Give back, word for word, the lines in the listing below from the one holding "(release_slot event_id slot tb, SendNow" down to the one holding "then mkTables (alter", both ends included.

================

(* ===== verification/ServerState.v ===== *)
(** * The server transport: configuration, state and critical sections

    The state of [NostrServerTransport] ([src/transport/server/mod.rs]) and the
    operations it performs under one lock: session latches, payment route
    snapshots, the deferral of a stream's final response and the terminal hook of
    a writer.  The routes, wrap kinds, writer slots, token index and the consumer
    channel are fields of [World] ([ServerTasks]), which the inbound chains share. *)

From S2P Require Import Prelude Json CoreTypes OversizedFrame OversizedCodec Instances OversizedReceiver Lru RouteStore SessionStore OpenStreamFrame OpenStreamSession OpenStreamRegistry OpenStreamWriter PaymentTypes ServerTasks BaseTransport Announcements ServerNegotiation.

(** ** Configuration *)

Record NostrServerTransportConfig : Type := mkServerConfig {
  cfg_relay_urls : list string;
  cfg_encryption_mode : EncryptionMode;
  cfg_gift_wrap_mode : GiftWrapMode;
  cfg_server_info : option ServerInfo;
  cfg_is_announced_server : bool;
  cfg_allowed_public_keys : list string;
  cfg_excluded_capabilities : list CapabilityExclusion;
  cfg_max_sessions : Z;
  cfg_cleanup_interval : Z;
  cfg_session_timeout : Z;
  cfg_request_timeout : Z;
  cfg_relay_list_urls : option (list string);
  cfg_bootstrap_relay_urls : option (list string);
  cfg_publish_relay_list : bool;
  cfg_profile_metadata : option ProfileMetadata;
  cfg_oversized_transfer : OversizedTransferConfig;
  cfg_open_stream : OpenStreamConfig;
}.

(** [Duration::from_secs]. *)
Definition from_secs (s : Z) : Z := from_millis (s * 1000).

Definition NostrServerTransportConfig_default : NostrServerTransportConfig := {|
  cfg_relay_urls := ["wss://relay.damus.io"];
  cfg_encryption_mode := EncOptional;
  cfg_gift_wrap_mode := GwOptional;
  cfg_server_info := None;
  cfg_is_announced_server := false;
  cfg_allowed_public_keys := [];
  cfg_excluded_capabilities := [];
  cfg_max_sessions := DEFAULT_MAX_SESSIONS;
  cfg_cleanup_interval := from_secs 60;
  cfg_session_timeout := from_secs 300;
  cfg_request_timeout := from_secs 60;
  cfg_relay_list_urls := None;
  cfg_bootstrap_relay_urls := None;
  cfg_publish_relay_list := true;
  cfg_profile_metadata := None;
  cfg_oversized_transfer := OversizedTransferConfig_default;
  cfg_open_stream := OpenStreamConfig_default;
|}.

Definition oversized_support_tags (config : NostrServerTransportConfig) : list Tag :=
  if oc_enabled (cfg_oversized_transfer config)
  then [custom_tag tags.SUPPORT_OVERSIZED_TRANSFER []] else [].
Definition open_stream_support_tags (config : OpenStreamConfig) : list Tag :=
  if sc_enabled config then [custom_tag tags.SUPPORT_OPEN_STREAM []] else [].
Definition internal_common_capability_tags (config : NostrServerTransportConfig) : list Tag :=
  oversized_support_tags config ++ open_stream_support_tags (cfg_open_stream config).

(** ** State *)

Record PaymentRouteSnapshot : Type := mkPaymentSnapshot {
  ps_snapshot : RouteSnapshot;
  ps_expires_at : Z;
}.

Record ResponseTagSources : Type := mkTagSources {
  ts_common : list Tag;
  ts_pricing : list Tag;
}.

(** [t_detached] are the writers whose slot is gone while a tool may still hold
    them, [t_evicted] the calls of the eviction callback, [t_net] the publish
    attempts, [t_trace] the commands the inbound chains have executed; [t_alive] is false once the event loop has panicked. *)
Record Transport (L : Type → Type) : Type := mkTransport {
  t_world : World L;
  t_tasks : list (prog unit);
  t_trace : list event;
  t_sessions : L ClientSession;
  t_evicted : list string;
  t_snapshots : L PaymentRouteSnapshot;
  t_seen : L unit;
  t_oversized : L OversizedTransferReceiver;
  t_readers : L OpenStreamReceiver;
  t_control_progress : Z;
  t_detached : gmap string (RouteSnapshot * OpenStreamWriter);
  t_manager : AnnouncementManager;
  t_net : Net;
  t_alive : bool;
}.
Arguments mkTransport {L}.
Arguments t_world {L}.
Arguments t_tasks {L}.
Arguments t_trace {L}.
Arguments t_sessions {L}.
Arguments t_evicted {L}.
Arguments t_snapshots {L}.
Arguments t_seen {L}.
Arguments t_oversized {L}.
Arguments t_readers {L}.
Arguments t_control_progress {L}.
Arguments t_detached {L}.
Arguments t_manager {L}.
Arguments t_net {L}.
Arguments t_alive {L}.

Section state.
Context {L : Type → Type}.
Implicit Types t : Transport L.

Definition with_world t x := mkTransport x (t_tasks t) (t_trace t) (t_sessions t) (t_evicted t) (t_snapshots t) (t_seen t) (t_oversized t) (t_readers t) (t_control_progress t) (t_detached t) (t_manager t) (t_net t) (t_alive t).
Definition with_tasks t x := mkTransport (t_world t) x (t_trace t) (t_sessions t) (t_evicted t) (t_snapshots t) (t_seen t) (t_oversized t) (t_readers t) (t_control_progress t) (t_detached t) (t_manager t) (t_net t) (t_alive t).
Definition with_trace t x := mkTransport (t_world t) (t_tasks t) x (t_sessions t) (t_evicted t) (t_snapshots t) (t_seen t) (t_oversized t) (t_readers t) (t_control_progress t) (t_detached t) (t_manager t) (t_net t) (t_alive t).
Definition with_sessions t x := mkTransport (t_world t) (t_tasks t) (t_trace t) x (t_evicted t) (t_snapshots t) (t_seen t) (t_oversized t) (t_readers t) (t_control_progress t) (t_detached t) (t_manager t) (t_net t) (t_alive t).
Definition with_evicted t x := mkTransport (t_world t) (t_tasks t) (t_trace t) (t_sessions t) x (t_snapshots t) (t_seen t) (t_oversized t) (t_readers t) (t_control_progress t) (t_detached t) (t_manager t) (t_net t) (t_alive t).
Definition with_snapshots t x := mkTransport (t_world t) (t_tasks t) (t_trace t) (t_sessions t) (t_evicted t) x (t_seen t) (t_oversized t) (t_readers t) (t_control_progress t) (t_detached t) (t_manager t) (t_net t) (t_alive t).
Definition with_seen t x := mkTransport (t_world t) (t_tasks t) (t_trace t) (t_sessions t) (t_evicted t) (t_snapshots t) x (t_oversized t) (t_readers t) (t_control_progress t) (t_detached t) (t_manager t) (t_net t) (t_alive t).
Definition with_oversized t x := mkTransport (t_world t) (t_tasks t) (t_trace t) (t_sessions t) (t_evicted t) (t_snapshots t) (t_seen t) x (t_readers t) (t_control_progress t) (t_detached t) (t_manager t) (t_net t) (t_alive t).
Definition with_readers t x := mkTransport (t_world t) (t_tasks t) (t_trace t) (t_sessions t) (t_evicted t) (t_snapshots t) (t_seen t) (t_oversized t) x (t_control_progress t) (t_detached t) (t_manager t) (t_net t) (t_alive t).
Definition with_control t x := mkTransport (t_world t) (t_tasks t) (t_trace t) (t_sessions t) (t_evicted t) (t_snapshots t) (t_seen t) (t_oversized t) (t_readers t) x (t_detached t) (t_manager t) (t_net t) (t_alive t).
Definition with_detached t x := mkTransport (t_world t) (t_tasks t) (t_trace t) (t_sessions t) (t_evicted t) (t_snapshots t) (t_seen t) (t_oversized t) (t_readers t) (t_control_progress t) x (t_manager t) (t_net t) (t_alive t).
Definition with_manager t x := mkTransport (t_world t) (t_tasks t) (t_trace t) (t_sessions t) (t_evicted t) (t_snapshots t) (t_seen t) (t_oversized t) (t_readers t) (t_control_progress t) (t_detached t) x (t_net t) (t_alive t).
Definition with_net t x := mkTransport (t_world t) (t_tasks t) (t_trace t) (t_sessions t) (t_evicted t) (t_snapshots t) (t_seen t) (t_oversized t) (t_readers t) (t_control_progress t) (t_detached t) (t_manager t) x (t_alive t).
Definition with_alive t x := mkTransport (t_world t) (t_tasks t) (t_trace t) (t_sessions t) (t_evicted t) (t_snapshots t) (t_seen t) (t_oversized t) (t_readers t) (t_control_progress t) (t_detached t) (t_manager t) (t_net t) x.

(** The parts of the world the transport works on. *)
Definition t_routes t : RouteStore L := event_routes (t_world t).
Definition t_wraps t : gmap string (option Z) := request_wrap_kinds (t_world t).
Definition t_slots t : gmap string OpenStreamSlot := slots (t_world t).
Definition t_tokens t : gmap string string := token_to_event (t_world t).
Definition with_event_routes t x := with_world t (set_routes (t_world t) x).
Definition with_wraps t x := with_world t (set_wrap_kinds (t_world t) x).
Definition with_slots t x := with_world t (set_slots (t_world t) x).
Definition with_tokens t x := with_world t (set_tokens (t_world t) x).
End state.

(** ** Sessions *)

Section sessions.
Context `{Lru L}.

(** [sessions.write().get_mut(key)] and what is read and written through it. *)
Definition with_session {A} (key : string) (f : ClientSession → ClientSession * A)
    (sessions : L ClientSession) : L ClientSession * option A :=
  match lru_peek key sessions with
  | Some s => ((lru_get_mut key (λ s, (f s).1) sessions).1, Some (f s).2)
  | None => (sessions, None)
  end.

(** The two latches of the first response: whether the discovery tags are due,
    and the mode to disclose. *)
Definition take_latches (s : ClientSession) : ClientSession * (bool * option PaymentInteractionMode) :=
  let send_discovery := negb (has_sent_common_tags s) in
  let '(s, disclose) := take_payment_interaction_disclosure (set_has_sent_common_tags true s) in
  (s, (send_discovery, disclose)).

(** The compatibility maps of a session. *)
Definition set_pending (pending : gmap string Value) (tokens : gmap string string) (s : ClientSession)
  : ClientSession :=
  mkClientSession (is_initialized s) (is_encrypted s) (has_sent_common_tags s)
    (supports_ephemeral_gift_wrap s) (supports_encryption s) (supports_ephemeral_encryption s)
    (supports_oversized_transfer s) (supports_open_stream s) (requested_payment_interaction s)
    (effective_payment_interaction s) (has_disclosed_payment_interaction s) (last_activity s)
    pending tokens.

(** ** Payment route snapshots *)

Definition take_payment_route_snapshot (event_id : string) (snapshots : L PaymentRouteSnapshot)
  : L PaymentRouteSnapshot * option PaymentRouteSnapshot := lru_pop event_id snapshots.

Definition reinsert_payment_route_snapshot (event_id : string) (entry : PaymentRouteSnapshot)
    (snapshots : L PaymentRouteSnapshot) : L PaymentRouteSnapshot := lru_put event_id entry snapshots.

Definition extend_expiry (expires_at : Z) (e : PaymentRouteSnapshot) : PaymentRouteSnapshot :=
  if ps_expires_at e <? expires_at then mkPaymentSnapshot (ps_snapshot e) expires_at else e.

Definition record_payment_route_snapshot (now : Z) (event_id : string) (snapshot : RouteSnapshot)
    (expires_at : Z) (cache : L PaymentRouteSnapshot) : L PaymentRouteSnapshot :=
  let entry := mkPaymentSnapshot snapshot expires_at in
  if lru_contains event_id cache then lru_peek_mut event_id (extend_expiry expires_at) cache
  else if lru_len cache =? lru_cap cache then
    match List.find (λ ke, ps_expires_at ke.2 <=? now) (lru_iter cache) with
    | Some (key, _) => lru_put event_id entry (lru_pop key cache).1
    | None => cache
    end
  else lru_put event_id entry cache.

(** The purge of the cleanup task. *)
Definition purge_payment_snapshots (now : Z) (snapshots : L PaymentRouteSnapshot)
  : L PaymentRouteSnapshot :=
  foldl (λ c key, (lru_pop key c).1) snapshots
    (List.filter (λ ke, ps_expires_at ke.2 <=? now) (lru_iter snapshots)).*1.

(** ** Oversized receivers *)

(** [sweep_oversized_receivers]: reap, then drop the receivers left empty. *)
Definition sweep_oversized_receivers (now : Z) (receivers : L OversizedTransferReceiver)
  : L OversizedTransferReceiver :=
  let receivers := lru_iter_mut (λ _ r, (remove_expired now r).1) receivers in
  foldl (λ c peer, (lru_pop peer c).1) receivers
    (List.filter (λ pr, active_transfer_count pr.2 =? 0) (lru_iter receivers)).*1.
End sessions.

(** ** Writer slots *)

(** [RouteSnapshot] and the response it delivers. *)
Definition restore_id (id : Value) (m : JsonRpcMessage) : JsonRpcMessage :=
  match m with
  | Response r => Response (mkResponse (resp_jsonrpc r) id (resp_result r))
  | ErrorResponse r => ErrorResponse (mkErrorResponse (eresp_jsonrpc r) id (eresp_error r))
  | _ => m
  end.

Inductive OpenStreamDeferral : Type :=
| Deferred
| SendNow (snapshot : RouteSnapshot) (response : JsonRpcMessage)
| Passthrough (response : JsonRpcMessage).

(** The slots, the token index and the writers without a slot. *)
Record SlotTables : Type := mkTables {
  tab_slots : gmap string OpenStreamSlot;
  tab_tokens : gmap string string;
  tab_detached : gmap string (RouteSnapshot * OpenStreamWriter);
}.

Definition set_slot_response (s : OpenStreamSlot) (pending : option JsonRpcMessage) (terminated : bool)
  : OpenStreamSlot :=
  mkSlot (slot_writer s) (slot_snapshot s) pending terminated (slot_forwarded s) (slot_live_chains s).
Definition set_slot_writer (s : OpenStreamSlot) (w : OpenStreamWriter) : OpenStreamSlot :=
  mkSlot w (slot_snapshot s) (slot_pending_response s) (slot_terminated s) (slot_forwarded s)
    (slot_live_chains s).

Definition slot_token_key (s : OpenStreamSlot) : string :=
  client_token_key (rsnap_client_pubkey (slot_snapshot s)) (Writer.progress_token (slot_writer s)).

(** [slots.remove(event_id)] and the removal of its token; the writer lives on in
    the hands of the tool. *)
Definition release_slot (event_id : string) (slot : OpenStreamSlot) (tb : SlotTables) : SlotTables :=
  mkTables (delete event_id (tab_slots tb)) (delete (slot_token_key slot) (tab_tokens tb))
    (<[event_id := (slot_snapshot slot, slot_writer slot)]> (tab_detached tb)).

Definition try_defer_open_stream_response (event_id : string) (response : JsonRpcMessage) (tb : SlotTables)
  : SlotTables * OpenStreamDeferral :=
  match tab_slots tb !! event_id with
  | None => (tb, Passthrough response)
  | Some slot =>
      if negb (Writer.has_started (slot_writer slot)) then (release_slot event_id slot tb, Passthrough response)
      else if slot_terminated slot then
        (release_slot event_id slot tb, SendNow (slot_snapshot slot) response)
      else (mkTables (<[event_id := set_slot_response slot (Some response) false]> (tab_slots tb))
              (tab_tokens tb) (tab_detached tb), Deferred)
  end.

(** The first critical section of [flush_open_stream_response]: the slot is
    terminal, and its stashed response is taken. *)
Definition flush_mark (event_id : string) (tb : SlotTables)
  : SlotTables * option (OpenStreamSlot * JsonRpcMessage) :=
  match tab_slots tb !! event_id with
  | None => (tb, None)
  | Some slot =>
      (mkTables (<[event_id := set_slot_response slot None true]> (tab_slots tb)) (tab_tokens tb)
         (tab_detached tb),
       (λ response, (slot, response)) <$> slot_pending_response slot)
  end.

(** The second one, when a response was taken. *)
Definition flush_release (event_id : string) (slot : OpenStreamSlot) (tb : SlotTables) : SlotTables :=
  mkTables (delete event_id (tab_slots tb)) (delete (slot_token_key slot) (tab_tokens tb))
    (match tab_slots tb !! event_id with
     | Some s => <[event_id := (slot_snapshot s, slot_writer s)]> (tab_detached tb)
     | None => tab_detached tb
     end).

Definition tables {L} (t : Transport L) : SlotTables := mkTables (t_slots t) (t_tokens t) (t_detached t).
Definition with_tables {L} (t : Transport L) (tb : SlotTables) : Transport L :=
  with_detached (with_tokens (with_slots t (tab_slots tb)) (tab_tokens tb)) (tab_detached tb).

(** The writer of a request, wherever it is held, with the fields its publisher
    captured. *)
Definition writer_of (event_id : string) (tb : SlotTables) : option (RouteSnapshot * OpenStreamWriter) :=
  match tab_slots tb !! event_id with
  | Some s => Some (slot_snapshot s, slot_writer s)
  | None => tab_detached tb !! event_id
  end.
Definition set_writer (event_id : string) (w : OpenStreamWriter) (tb : SlotTables) : SlotTables :=
  if tab_slots tb !! event_id is Some _
  then mkTables (alter (λ s, set_slot_writer s w) event_id (tab_slots tb)) (tab_tokens tb) (tab_detached tb)
  else mkTables (tab_slots tb) (tab_tokens tb) (alter (λ sw, (sw.1, w)) event_id (tab_detached tb)).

================

__Solution for this problem__.
        (release_slot event_id slot tb, SendNow (slot_snapshot slot) response)
      else (mkTables (<[event_id := set_slot_response slot (Some response) false]> (tab_slots tb))
              (tab_tokens tb) (tab_detached tb), Deferred)
  end.

(** The first critical section of [flush_open_stream_response]: the slot is
    terminal, and its stashed response is taken. *)
Definition flush_mark (event_id : string) (tb : SlotTables)
  : SlotTables * option (OpenStreamSlot * JsonRpcMessage) :=
  match tab_slots tb !! event_id with
  | None => (tb, None)
  | Some slot =>
      (mkTables (<[event_id := set_slot_response slot None true]> (tab_slots tb)) (tab_tokens tb)
         (tab_detached tb),
       (λ response, (slot, response)) <$> slot_pending_response slot)
  end.

(** The second one, when a response was taken. *)
Definition flush_release (event_id : string) (slot : OpenStreamSlot) (tb : SlotTables) : SlotTables :=
  mkTables (delete event_id (tab_slots tb)) (delete (slot_token_key slot) (tab_tokens tb))
    (match tab_slots tb !! event_id with
     | Some s => <[event_id := (slot_snapshot s, slot_writer s)]> (tab_detached tb)
     | None => tab_detached tb
     end).

Definition tables {L} (t : Transport L) : SlotTables := mkTables (t_slots t) (t_tokens t) (t_detached t).
Definition with_tables {L} (t : Transport L) (tb : SlotTables) : Transport L :=
  with_detached (with_tokens (with_slots t (tab_slots tb)) (tab_tokens tb)) (tab_detached tb).

(** The writer of a request, wherever it is held, with the fields its publisher
    captured. *)
Definition writer_of (event_id : string) (tb : SlotTables) : option (RouteSnapshot * OpenStreamWriter) :=
  match tab_slots tb !! event_id with
  | Some s => Some (slot_snapshot s, slot_writer s)
  | None => tab_detached tb !! event_id
  end.
Definition set_writer (event_id : string) (w : OpenStreamWriter) (tb : SlotTables) : SlotTables :=
  if tab_slots tb !! event_id is Some _
  then mkTables (alter (λ s, set_slot_writer s w) event_id (tab_slots tb)) (tab_tokens tb) (tab_detached tb)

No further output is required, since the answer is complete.